In 2016, the peace agreement brought hope to rural areas. Nevertheless, several locales faced war relapse provoked by dissidents, disputes among non-state armed actors to occupy areas formerly controlled by the FARC-EP, and the skyrocketing assassinations of community leaders. Seminal research unveiled associations with land-grabbing, drug trafficking, natural resource extraction, smuggling corridors, and in general, difficulties in the implementation of the peace accord (Álvares Vanegas, Pardo Calderon, & Cajiao Vélez, 2018; Defensoría del Pueblo, 2018; Garzón-Vergara & Silva, 2019; González-Posso, González-Perafan, & Espitia-Cuenca, 2018).
Yet this relapse is occurring unevenly. While misdemeanors increased in Planadas, the degree of violence compared to other former FARC-EP territories is low. Non-state armed actors are inactive, no community leaders have been killed, and the levels of violence have decreased (Defensoría del Pueblo, 2018; DIJIN, 2018). Therefore, Planadas met the second criterion.
Concerning the third criterion, coffee growers associations do constitute collective action in Planadas. The coffee sector is quite important for Colombian agriculture. In 2018, Colombia was the third largest coffee producer worldwide and the largest producer of Arabica coffee (ICO, 2019). Coffee-growing involves more than 560,000 families (Café de Colombia, 2010). The National Coffee Growers Federation – FEDECAFE, a private-public organization, oversees coffee growing, commercialization, and exports (FEDECAFE, 2016). FEDECAFE settles the price for Arabica coffee on the national market and guarantees the purchase of all of the production (even low-quality coffee) through different cooperatives and warehouses. However, independent coffee growers’ associations are becoming more important. It is unofficially estimated that more than 600 associations are active countrywide. Organic coffee production is rising, as well. At least 47 associations are certified organic (BIOTRÓPICO, 2018; MAYACERT, 2019).
Six-thousand peasants grow coffee in Planadas, the largest coffee producer in Tolima and the ninth largest producer countrywide in 2018 (MADR, 2019b). FEDECAFE’s local cooperative is the Cooperative of Coffee Growers from Southern Tolima – CAFISUR. Still, seventeen coffee producers’ associations, centered in the village of Planadas, have prospered (MADR, 2019a). Therefore, Planadas met the third criterion.

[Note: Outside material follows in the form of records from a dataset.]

(** A section is kept when some later history fits what it leaves. *)
Lemma keeps_section {A} h (m : AM (server W) A) (k : A -> handler) :
  (forall h1 s, later h h1 -> inv h1 s -> exists h2, later h1 h2 /\ inv h2 (snd (m s))
     /\ forall a, fst (m s) = inl a -> keeps h2 (k a)) ->
  keeps h (atomically m k).
Proof. by apply keeps_all_atomically. Qed.
Lemma keeps_shrinking {A} h (m : AM (server W) A) (k : A -> handler) :
  asteps shrinks m -> (forall h' a, later h h' -> keeps h' (k a)) -> keeps h (atomically m k).
Proof. intros Hm Hk. eapply (keeps_all_frame later inv answered shrinks); [done|by intros; eapply inv_shrinks|done|done]. Qed.
Lemma keeps_answer h a : answered h a -> keeps h (Ret a).
Proof. done. Qed.
#[local] Instance shrinks_preorder : PreOrder shrinks.
Proof.
  split; [by intros s; repeat split|]. intros s1 s2 s3 (A1 & A2 & A3 & A4 & A5) (B1 & B2 & B3 & B4 & B5).
  split; [by etransitivity|]. split; [by etransitivity|]. repeat split; try congruence. lia.
Qed.

(** Who asks: four sections that change nothing of the terminal. *)
Lemma keeps_with_actor h r (k : string -> handler) :
  (forall h' e, later h h' -> keeps h' (k e)) -> keeps h (with_actor c r k).
Proof.
  intros Hk. unfold with_actor. apply keeps_quiet; [auto with asteps|]. intros h1 access L1.
  apply keeps_quiet; [auto with asteps|]. intros h2 _ L2. apply keeps_quiet; [api_steps|]. intros h3 e L3.
  apply keeps_quiet; [api_steps|]. intros h4 _ L4. apply Hk. by repeat (etransitivity; [eassumption|]).
Qed.

(** ** Issuing a ticket *)
Lemma store_ticket_inv h s now t k : inv h s -> tk_ticket_id t = token_id k -> (k < sv_tick s)%nat ->
  (forall ud, hi_issued h !! tk_ticket_id t = Some ud -> exists k', (k' < k)%nat /\ tk_ticket_id t = token_id k') ->
  exists h', later h h' /\ inv h' (snd (store_ticket c now t s)).
Proof.
  intros Hs Hid Hk Hold. unfold store_ticket. cbn.
  set (s1 := s <| sv_tickets := _ |>).
  assert (inv h s1) as Hs1.
  { eapply inv_shrinks; [|done]. repeat split; cbn; try done.
    etransitivity; apply map_filter_subseteq. }
  destruct (limit_error _ _ _ _); cbn; [by exists h|].
  unfold ensure_mobile_terminal_ticket_runtime_enabled, try, check. cbn.
  destruct (sv_disabled s) eqn:Hd; cbn; [by exists h|].
  by apply (inv_store h s1 k t Hs1).
Qed.
Lemma issue_ticket_keeps h e n az now :
  keeps h (atomically (issue_ticket c terminal_secret e n az now) (fun r => Ret (inl (TicketIssued r)))).
Proof.
  apply keeps_section. intros h1 s L1 Hs. unfold issue_ticket, random_token, reading. cbn.
  set (t := MkTicket _ _ _ _ _ _ _ _ _ _ _ _). set (s2 := s <| sv_tick := _ |> <| sv_tick := _ |>).
  destruct (store_ticket_inv h1 s2 now t (sv_tick s)) as (h2 & L2 & Hs2).
  - eapply inv_quiet; [|done]. repeat split; cbn; lia.
  - done.
  - cbn. lia.
  - intros ud Hi. by apply (iv_issued h1 s Hs _ ud).
  - exists h2. split; [done|]. unfold try. destruct (store_ticket c now t s2) as [[[]|err] s3]; cbn in *; split; done.
Qed.
Lemma authorize_keeps h hd rp n e (k : MobileTerminalAuthorization -> handler) :
  (forall h' az, later h h' -> keeps h' (k az)) -> keeps h (authorize_mobile_terminal_ticket_request c hd rp n e k).
Proof.
  intros Hk. unfold authorize_mobile_terminal_ticket_request. apply keeps_quiet; [api_steps|].
  intros h1 [ws_url [user_id user]] L1. apply keeps_quiet; [api_steps|]. intros h2 _ L2.
  apply keeps_quiet; [unfold validate_mobile_terminal_timestamp, mobile_terminal_device_revoked; api_steps|].
  intros h3 [az [ts sg]] L3. apply keeps_quiet; [api_steps|]. intros h4 _ L4. apply Hk.
  by repeat (etransitivity; [eassumption|]).
Qed.
Lemma create_ticket_keeps h r i : keeps h (create_mobile_attach_ticket c terminal_secret r i).
Proof.
  unfold create_mobile_attach_ticket. apply keeps_with_actor. intros h1 e L1.
  apply keeps_quiet; [api_steps|]. intros h2 n L2. apply keeps_quiet; [auto with asteps|]. intros h3 _ L3.
  apply authorize_keeps. intros h4 az L4. apply keeps_quiet; [api_steps|]. intros h5 now L5. apply issue_ticket_keeps.
Qed.

(** ** Redeeming a ticket *)
Lemma for_consume_shrinks i sec d now : asteps shrinks (mobile_terminal_ticket_for_consume (W := W) terminal_secret i sec d now).
Proof. unfold mobile_terminal_ticket_for_consume. api_steps. repeat split; cbn; try done. apply delete_subseteq. Qed.
Lemma for_consume_inv i sec d now (s s' : server W) t :
  mobile_terminal_ticket_for_consume terminal_secret i sec d now s = (inl t, s') ->
  s' = s /\ sv_tickets s !! i = Some t /\ tk_ticket_id t = i /\ tk_device_key_id t = d.
Proof.
  unfold mobile_terminal_ticket_for_consume. intros Hr. inv_api Hr.
  unfold validate_mobile_terminal_ticket_secret in *.
  destruct (tk_expires_at_unix _ <=? now); inv_api Hr. 
  repeat match goal with Hx : (if ?b then _ else _) = _ |- _ => destruct b eqn:?; [discriminate|] end.
  bool_simpl. done.
Qed.

(** One attach more, when the limits allow one more. *)
Lemma size_insert_le {A} (m : gmap string A) i x : (size (<[i := x]> m) <= S (size m))%nat.
Proof. rewrite map_size_insert. destruct (m !! i); cbn; lia. Qed.
Lemma count_insert {A} (p : A -> bool) (m : gmap string A) i x :
  count p (<[i := x]> m) <= count p m + (if p x then 1 else 0).
Proof.
  unfold count. rewrite map_filter_insert. cbn. destruct (p x) eqn:Hp; rewrite ?Hp.
  - rewrite decide_True by done. pose proof (size_insert_le (filter (fun kv : string * A => p (snd kv) = true) m) i x). lia.
  - rewrite decide_False by done.
    pose proof (count_mono p m (delete i m) (delete_subseteq m i)) as Hc. unfold count in Hc. lia.
Qed.
Lemma within_insert active t i a : within_limits active ->
  enforce_mobile_terminal_active_limits c active t = None ->
  at_user_id a = tk_user_id t -> at_session_id a = tk_session_id t -> within_limits (<[i := a]> active).
Proof.
  intros (G1 & G2 & G3) He Hu Hn. unfold enforce_mobile_terminal_active_limits, limit_error in He.
  destruct (max_global _ <=? _) eqn:E1 in He; [done|]. destruct (max_user _ <=? _) eqn:E2 in He; [done|].
  destruct (max_session _ <=? _) eqn:E3 in He; [done|]. apply Z.leb_gt in E1, E2, E3. split; [|split].
  - unfold total in *. pose proof (size_insert_le active i a). lia.
  - intros u. pose proof (count_insert (of_user u) active i a) as Hc. unfold of_user in Hc at 3. rewrite Hu in Hc.
    specialize (G2 u). destruct (tk_user_id t =?s u) eqn:Eu; [|lia]. apply String.eqb_eq in Eu as <-. lia.
  - intros n. pose proof (count_insert (of_session n) active i a) as Hc. unfold of_session in Hc at 3. rewrite Hn in Hc.
    specialize (G3 n). destruct (tk_session_id t =?s n) eqn:En; [|lia]. apply String.eqb_eq in En as <-. lia.
Qed.

(** A ticket leaves the store for good and its device is attached: [h0] is the history when
    the ticket's device was found not revoked. *)
Lemma inv_attach h0 h s t aid now : later h0 h -> inv h s -> sv_tickets s !! tk_ticket_id t = Some t ->
  (hi_clash h = false -> hi_issued h0 !! tk_ticket_id t = Some (tk_user_id t, tk_device_key_id t)
     /\ (tk_user_id t, tk_device_key_id t) ∉ hi_swept h0) ->
  enforce_mobile_terminal_active_limits c (sv_active s) t = None ->
  let h' := h <| hi_dead := {[ tk_ticket_id t ]} ∪ hi_dead h |> in
  let s' := s <| sv_tickets := delete (tk_ticket_id t) (sv_tickets s) |>
              <| sv_active := <[aid := MkAttach (tk_user_id t) (tk_session_id t) (tk_provider t) (tk_device_key_id t) now]>
                                (sv_active s) |> in
  later h h' /\ inv h' s'.
Proof.
  intros L0 [I1 I2 I3 I4 I5 I6 I7 I8 I9 I10 I11 I12] Ht Hown He h' s'.
  destruct (I1 _ _ Ht) as (_ & Hi & Hnd).
  assert (hi_clash h = false -> (tk_user_id t, tk_device_key_id t) ∉ hi_swept h) as Hns'.
  { intros Hc Hsw. destruct (Hown Hc) as [Hi0 Hns]. apply (Hnd Hc). by eapply (la_sweep _ _ L0). }
  assert (hi_phase h < 2)%nat as Hph.
  { destruct (decide (2 <= hi_phase h)%nat) as [Hge|]; [|lia]. rewrite (I9 Hge) in Ht. done. }
  split.
  { unfold h'. split; cbn; try done. apply union_subseteq_r. }
  split; cbn; try done; try lia.
  - intros id t' [Hne Hl]%lookup_delete_Some. destruct (I1 id t' Hl) as (? & ? & H2). split; [done|]. split; [done|].
    intros Hc. destruct (H2 Hc) as [? Hx]. split; [done|]. rewrite elem_of_union, elem_of_singleton. by intros [Heq|?]; [apply Hne|].
  - intros id [->%elem_of_singleton|Hid]%elem_of_union; [done|by apply I3].
  - intros Hc aid' a [[_ <-]|[_ Ha]]%lookup_insert_Some; [|by eapply I7]. cbn. specialize (Hns' Hc). clear -Hns' I6. set_solver.
  - by eapply within_insert.
Qed.

(** What a thread knows of a ticket whose device it found not revoked. *)
Definition cleared_to_attach (h : history) (id d : string) : Prop :=
  hi_clash h = false -> exists u, hi_issued h !! id = Some (u, d) /\ (u, d) ∉ hi_swept h.
Lemma no_clash_before h h' : later h h' -> hi_clash h' = false -> hi_clash h = false.
Proof. intros L Hc. destruct (hi_clash h) eqn:E'; [|done]. by rewrite (la_clash _ _ L) in Hc. Qed.
Lemma attach_keeps h0 h i sec d now (k : MobileTerminalTicket * string -> handler) :
  later h0 h -> cleared_to_attach h0 i d ->
  (forall h' t aid, tk_ticket_id t ∈ hi_dead h' -> keeps h' (k (t, aid))) ->
  keeps h (atomically (attach_ticket c terminal_secret i sec d now) k).
Proof.
  intros L0 Hcl Hk. apply keeps_section. intros h1 s L1 Hs.
  pose proof (for_consume_shrinks i sec d now s) as Hsh. unfold attach_ticket, try.
  destruct (mobile_terminal_ticket_for_consume terminal_secret i sec d now s) as [[t|e] s1] eqn:Hr; cbn in Hsh |- *; cycle 1.
  { exists h1. split; [done|]. split; [by eapply inv_shrinks|done]. }
  apply for_consume_inv in Hr as (-> & Ht & <- & <-).
  assert (later h0 h1) as L01 by (by transitivity h).
  assert (hi_clash h1 = false -> hi_issued h0 !! tk_ticket_id t = Some (tk_user_id t, tk_device_key_id t)
            /\ (tk_user_id t, tk_device_key_id t) ∉ hi_swept h0) as Hown.
  { intros Hc. destruct (Hcl (no_clash_before _ _ L01 Hc)) as (u & Hi0 & Hns).
    destruct (iv_tickets h1 s Hs _ _ Ht) as (_ & _ & Hi'). destruct (Hi' Hc) as [Hi1 _].
    pose proof (lookup_weaken _ _ _ _ Hi0 (la_issued _ _ L01)) as Hi2. assert (u = tk_user_id t) as -> by congruence. done. }
  destruct (enforce_mobile_terminal_active_limits c (sv_active s) t) eqn:He; cbn.
  { exists h1. done. }
  set (aid := urlsafe_base64 _).
  destruct (inv_attach h0 h1 s t aid now) as [L2 Hs2]; [done..|].
  eexists. split; [exact L2|]. split.
  - eapply inv_quiet; [|exact Hs2]. repeat split; cbn; lia.
  - intros a [= <-]. apply Hk. cbn. set_solver.
Qed.
Lemma consume_keeps h frame (k : MobileTerminalTicket -> string -> handler) :
  (forall h' t aid, tk_ticket_id t ∈ hi_dead h' -> keeps h' (k t aid)) ->
  keeps h (consume_mobile_terminal_ticket c terminal_secret frame k).
Proof.
  intros Hk. unfold consume_mobile_terminal_ticket.
  apply keeps_quiet; [auto with asteps|]. intros h1 _ L1. apply keeps_quiet; [api_steps|].
  intros h2 [[[[i sec] d] nonce] sg] L2. apply keeps_quiet; [auto with asteps|]. intros h3 now L3.
  apply keeps_section. intros h4 s L4 Hs.
  pose proof (for_consume_shrinks i sec d now s) as Hsh.
  destruct (mobile_terminal_ticket_for_consume terminal_secret i sec d now s) as [[t|e] s1] eqn:Hr; cbn in Hsh |- *; cycle 1.
  { exists h4. split; [done|]. split; [by eapply inv_shrinks|done]. }
  apply for_consume_inv in Hr as (-> & Ht & <- & <-). destruct (iv_tickets h4 s Hs _ _ Ht) as (_ & _ & Hi).
  exists h4. split; [done|]. split; [done|]. intros ? [= <-].
  apply keeps_section. intros h5 s5 L5 Hs5.
  match goal with |- context [snd (?m s5)] => set (section := m) end.
  assert (asteps quiet section) as Hq by (unfold section, mobile_terminal_device_revoked; api_steps).
  exists h5. split; [done|]. split; [by eapply inv_quiet; [apply Hq|]|]. intros user Hrun.
  assert (cleared_to_attach h5 (tk_ticket_id t) (tk_device_key_id t)) as Hc.
  { intros Hnc. exists (tk_user_id t). split.
    { eapply lookup_weaken; [apply Hi; by eapply no_clash_before|apply L5]. }
    destruct (section s5) as [r s6] eqn:Es. cbn in Hrun. subst r. unfold section, mobile_terminal_device_revoked in Es.
    inv_api Es. rewrite negb_true_iff in *. intros Hsw. apply (iv_swept _ _ Hs5), (iv_revoked _ _ Hs5) in Hsw.
    rewrite bool_decide_eq_false in *. done. }
  apply keeps_quiet; [api_steps|]. intros h6 _ L6. apply keeps_quiet; [api_steps|]. intros h7 _ L7.
  apply keeps_quiet; [auto with asteps|]. intros h8 _ L8.
  eapply attach_keeps; [|exact Hc|intros h' t' aid; apply Hk]. by repeat (etransitivity; [eassumption|]).
Qed.
Lemma remove_shrinks i : asteps shrinks (remove_mobile_terminal_active_attach (W := W) i).
Proof. intros s. repeat split; cbn; try done. apply delete_subseteq. Qed.
Lemma websocket_keeps h frame : keeps h (mobile_terminal_websocket c terminal_secret frame).
Proof.
  unfold mobile_terminal_websocket. apply keeps_quiet; [auto with asteps|]. intros h1 _ L1. apply consume_keeps.
  intros h2 t aid Hd. apply keeps_shrinking; [apply remove_shrinks|]. intros h3 _ L3. apply keeps_answer. cbn. by apply L3.
Qed.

For the case study, we conducted a focus group with ten coffee growers, 17 individual semi-structured interviews, and five group interviews in two visits in October 2018 and January 2019. Considering that Planadas is an area that remained isolated by the presence of the FARC-EP in wartime, collaboration with a local NGO with strong community ties enabled us to collect sensitive information about both the conflict and post-war periods. The local NGO contacted associations’ managers and respondents with the disposition to cooperate with the study. Nineteen members and seven managers of six associations, and one group of coffee growers in the process of forming an association participated. These associations were located in the village of Planadas. Consequently, the data collection excluded the associations in the villages of Gaitania and Bilbao. For confidentiality reasons, we refer to the associations with numbers. One public officer, six community leaders, and two former FARC-EP members were also interviewed in order to deepen our understanding of the war and post-war contexts in Planadas. The information was collected until reaching saturation point.

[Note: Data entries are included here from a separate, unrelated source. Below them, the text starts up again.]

(** The intersection computed by filtering is the intersection of the
    token sets. *)
Lemma intersection_size (l1 l2 : list string) :
  set_size (new_Set (filter (λ x, has (new_Set l2) x = true) (new_Set l1))) =
  size ((list_to_set l1 : gset string) ∩ list_to_set l2).
Proof.
  rewrite new_Set_size. f_equal. apply set_eq. intros x.
  rewrite elem_of_intersection, !elem_of_list_to_set, list_elem_of_filter.
  by rewrite has_true, !new_Set_elem, (comm and).
Qed.

(** ** The match score *)

Import ClientValidationModal.

(** The score in terms of the token sets of the specification *)
Lemma calculateMatchScore_sets (target candidate : string) :
  calculateMatchScore target candidate =
  if String.eqb (Spec.stripped target) (Spec.stripped candidate) then 1
  else if includes (Spec.stripped target) (Spec.stripped candidate) ||
          includes (Spec.stripped candidate) (Spec.stripped target)
  then decimal 8 10
  else if (0 <? Spec.overlap target candidate)%nat
  then Spec.token_score target candidate
  else 0.
Proof.
  unfold calculateMatchScore, Spec.token_score, Spec.overlap, Spec.tokens,
    Spec.stripped.
  by rewrite intersection_size, !new_Set_size.
Qed.

Lemma overlap_le_max (target candidate : string) :
  (Spec.overlap target candidate ≤
   Nat.max (size (Spec.tokens target)) (size (Spec.tokens candidate)))%nat.
Proof.
  unfold Spec.overlap.
  etrans; [apply subseteq_size, intersection_subseteq_l | lia].
Qed.
(** The first 32 bits of the fractional part of the [k]-th root of [p]. *)
Definition root_bits (k : N) (p : N) : N :=
  N.land (iroot k 36 (p * 2 ^ (32 * k)) 0) mask32.

(** Cube roots of the first 64 primes. *)
Definition K : list N := Eval vm_compute in map (root_bits 3) primes.

(** The eight chaining words. *)
Record state : Set := State
  { ha : N; hb : N; hc : N; hd : N; he : N; hf : N; hg : N; hh : N }.

(** Square roots of the first 8 primes. *)
Definition H0 : state :=
  Eval vm_compute in
    State (root_bits 2 2) (root_bits 2 3) (root_bits 2 5) (root_bits 2 7)
          (root_bits 2 11) (root_bits 2 13) (root_bits 2 17) (root_bits 2 19).

(** [str.encode()]: UTF-8 of code points below 256. *)
Definition utf8_char (c : ascii) : list N :=
  let n := N_of_ascii c in
  if n <? 128 then [n] else [192 + n / 64; 128 + n mod 64].

Fixpoint encode (s : string) : list N :=
  match s with
  | EmptyString => []
  | String c s' => utf8_char c ++ encode s'
  end.

Definition be64 (n : N) : list N :=
  map (fun k => N.land (N.shiftr n (8 * k)) 255) [7; 6; 5; 4; 3; 2; 1; 0].

(** Padding: a one bit, zeros up to 56 modulo 64, the bit length. *)
Definition pad (msg : list N) : list N :=
  let l := List.length msg in
  msg ++ [128] ++ repeat 0 ((119 - l mod 64) mod 64)%nat
      ++ be64 (8 * N.of_nat l).

Fixpoint words_of (bs : list N) : list N :=
  match bs with
  | a :: b :: c :: d :: rest =>
      (N.shiftl a 24 + N.shiftl b 16 + N.shiftl c 8 + d) :: words_of rest
  | _ => []
  end.

Definition round (s : state) (k w : N) : state :=
  let t1 := add32 (add32 (add32 (add32 (hh s) (Sigma1 (he s)))
                                (Ch (he s) (hf s) (hg s))) k) w in
  let t2 := add32 (Sigma0 (ha s)) (Maj (ha s) (hb s) (hc s)) in
  State (add32 t1 t2) (ha s) (hb s) (hc s) (add32 (hd s) t1) (he s) (hf s) (hg s).

(** The 64 rounds; [win] holds the schedule words [W t .. W (t+15)]. *)
Fixpoint rounds (ks : list N) (win : list N) (s : state) : state :=
  match ks with
  | [] => s
  | k :: ks' =>
      let w := nth 0 win 0 in
      let next := add32 (add32 (add32 (sigma1 (nth 14 win 0)) (nth 9 win 0))
                               (sigma0 (nth 1 win 0))) w in
      rounds ks' (tl win ++ [next]) (round s k w)
  end.

Definition compress (h : state) (block : list N) : state :=
  let s := rounds K block h in
  State (add32 (ha h) (ha s)) (add32 (hb h) (hb s)) (add32 (hc h) (hc s))
        (add32 (hd h) (hd s)) (add32 (he h) (he s)) (add32 (hf h) (hf s))
        (add32 (hg h) (hg s)) (add32 (hh h) (hh s)).

Fixpoint blocks (n : nat) (ws : list N) (h : state) : state :=
  match n with
  | O => h
  | S n' => blocks n' (skipn 16 ws) (compress h (firstn 16 ws))
  end.

Definition digest (msg : list N) : state :=
  let ws := words_of (pad msg) in
  blocks (List.length ws / 16) ws H0.

Definition hexdigit (n : N) : ascii :=
  if n <? 10 then ascii_of_N (48 + n) else ascii_of_N (87 + n).

Definition hex8 (w : N) (tail : string) : string :=
  String (hexdigit (N.land (N.shiftr w 28) 15))
 (String (hexdigit (N.land (N.shiftr w 24) 15))
 (String (hexdigit (N.land (N.shiftr w 20) 15))
 (String (hexdigit (N.land (N.shiftr w 16) 15))
 (String (hexdigit (N.land (N.shiftr w 12) 15))
 (String (hexdigit (N.land (N.shiftr w 8) 15))
 (String (hexdigit (N.land (N.shiftr w 4) 15))
 (String (hexdigit (N.land w 15)) tail))))))).

Definition hexdigest (s : state) : string :=
  hex8 (ha s) (hex8 (hb s) (hex8 (hc s) (hex8 (hd s)
 (hex8 (he s) (hex8 (hf s) (hex8 (hg s) (hex8 (hh s) EmptyString))))))).

End Sha256.

(** [hashlib.sha256(content.encode()).hexdigest()[:16]] *)
Definition compute_hash (content : string) : string :=
  substring 0 16 (Sha256.hexdigest (Sha256.digest (Sha256.encode content))).

(* ================================================================== *)
(** * Models *)
(* ================================================================== *)

Module ChunkMetadata.
Record t : Set := mk
  { chunk_id : string;
    content_hash : string;
    agent_id : string;
    source_type : string;
    source_id : string;
    timestamp : Z;
    retention_policy : RetentionPolicy;
    expires_at : option Z }.
End ChunkMetadata.

Module DocumentChunk.
Record t : Set := mk
  { content : string;
    metadata : ChunkMetadata.t;
    embedding : option (list Q) }.
End DocumentChunk.

Module IndexRequest.
Record t : Set := mk
  { content : string;
    agent_id : string;
    source_type : string;
    source_id : string;
    extract_entities : bool;
    retention_policy : RetentionPolicy }.
End IndexRequest.

Module SearchRequest.
Record t : Set := mk
  { query : string;
    agent_id : string;
    include_shared : bool;
    search_type : string;
    limit : Z;
    min_score : Py.float }.
End SearchRequest.

Module SearchResult.
Record t : Set := mk
  { content : string;
    score : Q;
    source_type : string;
    source_id : string;
    agent_id : string;
    timestamp : Z;
    search_method : string }.
End SearchResult.

(* ================================================================== *)
(** * Insertion-ordered dictionaries *)
(* ================================================================== *)

(** A Python [dict] with [str] keys: the items in insertion order.  A
    well-formed dictionary holds each key once ([dict_wf]). *)
Definition Dict (V : Type) : Type := list (string * V).

Definition keys {V} (d : Dict V) : list string := map fst d.
Definition values {V} (d : Dict V) : list V := map snd d.
Definition dict_wf {V} (d : Dict V) : Prop := NoDup (keys d).

(** [d.get(k)] *)
Fixpoint dict_get {V} (k : string) (d : Dict V) : option V :=
  match d with
  | [] => None
  | (k', v) :: d' => if String.eqb k k' then Some v else dict_get k d'
  end.

(** [d[k] = v]: an existing key keeps its position. *)
Fixpoint dict_set {V} (k : string) (v : V) (d : Dict V) : Dict V :=
  match d with
  | [] => [(k, v)]
  | (k', v') :: d' =>
      if String.eqb k k' then (k, v) :: d' else (k', v') :: dict_set k v d'
  end.

(** [del d[k]]; [None] is the [KeyError]. *)
Fixpoint dict_del {V} (k : string) (d : Dict V) : option (Dict V) :=
  match d with
  | [] => None
  | (k', v) :: d' =>
      if String.eqb k k' then Some d'
      else match dict_del k d' with
           | Some d'' => Some ((k', v) :: d'')
           | None => None
           end
  end.

(* ================================================================== *)
(** * ChunkingStrategy.prepare_chunks *)
(* ================================================================== *)

(** [chunk_text(content)] with the default [chunk_size=500, overlap=50];
    the loop makes at most one iteration per word. *)
Definition chunk_text_default (text : string) : option (list string) :=
  chunk_text (S (List.length (Py.split text))) text 500 50.

(** [f"{agent_id}_{source_id}_{i}_{content_hash}"] *)
Definition make_chunk_id (agent_id source_id : string) (i : nat)
    (content_hash : string) : string :=
  agent_id ++ "_" ++ source_id ++ "_" ++ Py.str_of_nat i ++ "_" ++ content_hash.

(** The expiry computed from a policy and a clock reading.  Every policy but
    [INFINITE] has a day count, so the inner [None] (where
    [timedelta(days=None)] would raise) is never reached. *)
Definition expiry_of (policy : RetentionPolicy) (now : Z) : option Z :=
  if negb (RetentionPolicy_eqb policy INFINITE) then
    match RETENTION_DAYS policy with
    | Some days => Some (now + timedelta_days days)
    | None => None
    end
  else None.

(** How many times the body of a loop reads the clock for one chunk whose
    expiry is computed: once for a finite policy, never for [INFINITE]. *)
Definition expiry_reads (policy : RetentionPolicy) : nat :=
  if negb (RetentionPolicy_eqb policy INFINITE) then 1%nat else 0%nat.

(** The [for i, chunk_content in enumerate(chunks)] loop; [tick] counts the
    clock readings made so far. *)
Fixpoint prepare_loop (clock : Clock) (tick : nat) (i : nat)
    (chunks : list string) (agent_id source_type source_id : string)
    (retention_policy : RetentionPolicy) : list DocumentChunk.t :=
  match chunks with
  | [] => []
  | chunk_content :: rest =>
      let content_hash := compute_hash chunk_content in
      let chunk_id := make_chunk_id agent_id source_id i content_hash in
      let expires_at := expiry_of retention_policy (clock tick) in
      let tick := (tick + expiry_reads retention_policy)%nat in
      let metadata :=
        ChunkMetadata.mk chunk_id content_hash agent_id source_type source_id
                         (clock tick) retention_policy expires_at in
      DocumentChunk.mk chunk_content metadata None
        :: prepare_loop clock (S tick) (S i) rest
                        agent_id source_type source_id retention_policy
  end.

For the analysis, we followed essential principles of grounded theory, consisting of an inductive process in which the data collected is clustered and coded according to constructed categories (Rennie, 2007). To understand the factors facilitating collective action in Planadas, multi-level and multi-causal analyses were conducted to develop what is known in grounded theory as axial coding which ‘focuses on the relationships between categories and sub-categories, including conditions, cause-and-effect relationships, and interactions’ (Bitsch, 2005, p. 79). The multi-level analysis allowed us to identify three critical contextual levels (global, national, and local). Using multi-causal analysis, we associated different actions and processes influencing the development of RPO to each of the three scales (Clark, 2014; Ostrom, 2007).
To discuss the findings in relation to already developed collective action theory and literature on RPO (not tailored to post-war settings), we conducted what Kelle (2005) calls abduction, integrating ‘previous knowledge and new ideas.’ We assessed whether the variables influencing collective action in general can also account for it in a post-war settings, or whether through axial coding, it was possible to find new emergent categories. With this purpose, we compared the factors identified in Planadas with Ostrom’s collective action theory and literature on RPO, by running a second coding to group the factors under general categories. Finally, the information was triangulated with secondary sources, such as press reports, official records, and gray literature.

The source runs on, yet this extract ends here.